Girls on the grill: Meet the female chefs manning the hottest, heaviest part of the kitchen for love of fire

So recalls making a minor mistake once at one of her previous restaurants, and her male colleagues giving her a hard time about it. “They started to put me down and say, ‘You’re still young. Why don’t you just go be a hostess? You shouldn’t become a head chef or climb up the kitchen ranks. It’s better if you just choose an easy job, with a pretty face like that.’

“I told them, ‘No. Just watch me.’”

So, who cut her teeth in pastry and worked her way through all the stations from the cold kitchen to the hot kitchen, can now be found on the pass at Gemma, running a team of five (incidentally, only one is male). When she’s on the grill, she cooks up dishes like dry-aged T-bone Fiorentina steak and Spanish octopus served with spiced Salmoriglio, romesco emulsion and feta.

The Malaysia-born chef started out at Tippling Club, then worked in New Zealand at three-hatted Auckland restaurant Clooney before the pandemic brought her back to Singapore. She then worked at Meta before settling at Gemma. At this year’s World Gourmet Awards, she picked up the Junior Female Chef of the Year award.

“I think throughout my career I’ve been looked down upon by a lot of male chefs. So I think the only way down the road was to go through it,” she said.

Standing at 159cm, “My physique is small, so there are definitely more challenges,” she pointed out, like carrying large, heavy things. What’s more, as women, “We also have a different kind of hormonal system” from men.
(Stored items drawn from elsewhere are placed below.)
(** * Monte Carlo simulator: a shallow embedding of [monte_carlo_simulator.py]

    The development follows the classes of the program in their order:
    [Variable], [Modelo], [Simulador], [Resultados] and the three handlers of
    [AplicacionMonteCarlo] that compute something ([_ejecutar_simulacion],
    [_actualizar_evaluador], [_actualizar_estimador]).

    Conventions of the embedding.
    - A Python [str] is a [string]; formulas are read as ASCII text.
    - A Python [dict] is an association list in insertion order with
      first-match lookup; [dict_set] is item assignment.
    - A call that may raise returns a [resultado]: [Ok v] or [Raise e], an
      exception being its class name and its [str(e)] text.
    - A finite float is the rational it denotes; no rounding is modelled. *)

From Stdlib Require Import String Ascii List Bool Arith ZArith QArith Lia DecimalString.
From Stdlib Require Import Qround Qabs Qreals Qminmax Reals Lra.
From Stdlib Require Import Sorting.Sorted Sorting.Permutation.
From Stdlib Require Lqa.
Import ListNotations.

Local Open Scope string_scope.
Local Open Scope list_scope.

(* ================================================================== *)
(** ** Host-language objects *)

Module Py.

(** An exception object: its class and the text of [str(e)]. *)
Record excepcion : Type := mk_excepcion { tipo : string; mensaje : string }.

Inductive resultado (A : Type) : Type :=
| Ok (a : A)
| Raise (e : excepcion).
Arguments Ok {A} a.
Arguments Raise {A} e.

Definition bind {A B} (r : resultado A) (k : A -> resultado B) : resultado B :=
  match r with
  | Ok a => k a
  | Raise e => Raise e
  end.
(** * EMI reminder dashboard: the loan registry and the notification
      dispatcher of [ap3.py], embedded over an explicit store.

    The Python script keeps three SQLite tables ([customers], [loans],
    [call_logs]) behind two helpers, [query_all] and [execute], and wires
    its operations ([place_call], [send_payment_link], [mark_paid],
    [reschedule_loan]) to buttons.  The tables are modelled as lists of
    rows in rowid order, the SQL statements as functions on them, the
    operations as programs of a small state-and-exception monad. *)

From Stdlib Require Import ZArith List String Ascii Bool Lia.
From Stdlib Require Import Sorting.Sorted DecimalString.
Import ListNotations.

Open Scope Z_scope.

(* ------------------------------------------------------------------ *)
(** ** Python values shared by the whole script *)

(** The exceptions the modelled code can raise. *)
Inductive exn : Type :=
| ValueError
| OverflowError
| KeyError (k : string)
| TwilioException.

(** A Python call either returns a value or raises. *)
Inductive outcome (A : Type) : Type :=
| Ret (a : A)
| Raise (e : exn).
Arguments Ret {A} a.
Arguments Raise {A} e.

(** [str(n)] for a Python [int]. *)
Definition str_of_int (n : Z) : string := NilZero.string_of_int (Z.to_int n).

(** A [dict] with string keys, in insertion order. *)
Definition dict (V : Type) : Type := list (string * V).

Fixpoint dict_get {V : Type} (d : dict V) (k : string) : option V :=
  match d with
  | [] => None
  | (k', v) :: d' => if String.eqb k' k then Some v else dict_get d' k
  end.

(** [k in d]. *)
Definition dict_mem {V : Type} (d : dict V) (k : string) : bool :=
  match dict_get d k with Some _ => true | None => false end.

(** [s] occurs inside [t]. *)
Definition contains (t s : string) : Prop :=
  exists pre post : string, t = (pre ++ s ++ post)%string.

(* ------------------------------------------------------------------ *)
(** ** [datetime.date]: proleptic Gregorian dates, as the script uses them

    [due_date] is stored as the text [date.isoformat()] writes and is
    read back with [datetime.fromisoformat(...).date()]; [reschedule_loan]
    adds a [timedelta] to it.  The definitions follow the pure-Python
    [datetime] module. *)
Module PyDate.

Record date : Type := mkdate { year : Z; month : Z; day : Z }.

Definition MINYEAR : Z := 1.
Definition MAXYEAR : Z := 9999.
(** [date(9999, 12, 31).toordinal()] *)
Definition MAXORDINAL : Z := 3652059.

Definition is_leap (y : Z) : bool :=
  (y mod 4 =? 0) && (negb (y mod 100 =? 0) || (y mod 400 =? 0)).

Definition DAYS_IN_MONTH (m : Z) : Z :=
  match m with
  | 1 => 31 | 2 => 28 | 3 => 31 | 4 => 30 | 5 => 31 | 6 => 30
  | 7 => 31 | 8 => 31 | 9 => 30 | 10 => 31 | 11 => 30 | 12 => 31
  | _ => -1
  end.

Definition DAYS_BEFORE_MONTH (m : Z) : Z :=
  match m with
  | 1 => 0 | 2 => 31 | 3 => 59 | 4 => 90 | 5 => 120 | 6 => 151
  | 7 => 181 | 8 => 212 | 9 => 243 | 10 => 273 | 11 => 304 | 12 => 334
  | _ => -1
  end.

Definition days_before_year (y : Z) : Z :=
  let y := y - 1 in y * 365 + y / 4 - y / 100 + y / 400.

Definition days_in_month (y m : Z) : Z :=
  if (m =? 2) && is_leap y then 29 else DAYS_IN_MONTH m.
But mentally, she’s trained herself to be strong. She said, “I enjoy being in the kitchen and I enjoy pushing myself.”

SMOKY EYE LOOK

As a grill chef, not only must you command the fire expertly, your sense of timing has to be impeccable. Add to that the pressure of sending out perfectly cooked orders when the restaurant is slammed with guests, and you have a job that really takes a certain mettle to do. When you go home at night, you’re sweaty, smelly and exhausted from all the smoke inhalation.

“First and foremost, it’s hot as hell,” Kaur said. “It goes up to about 450 degrees celcius. The moment you touch or kiss any part of the grill, that’s it – it’s going to scar for life.” The other challenge, of course, is staying in control of the fire at all times. “Just imagine something that’s very untamed and wild,” she said.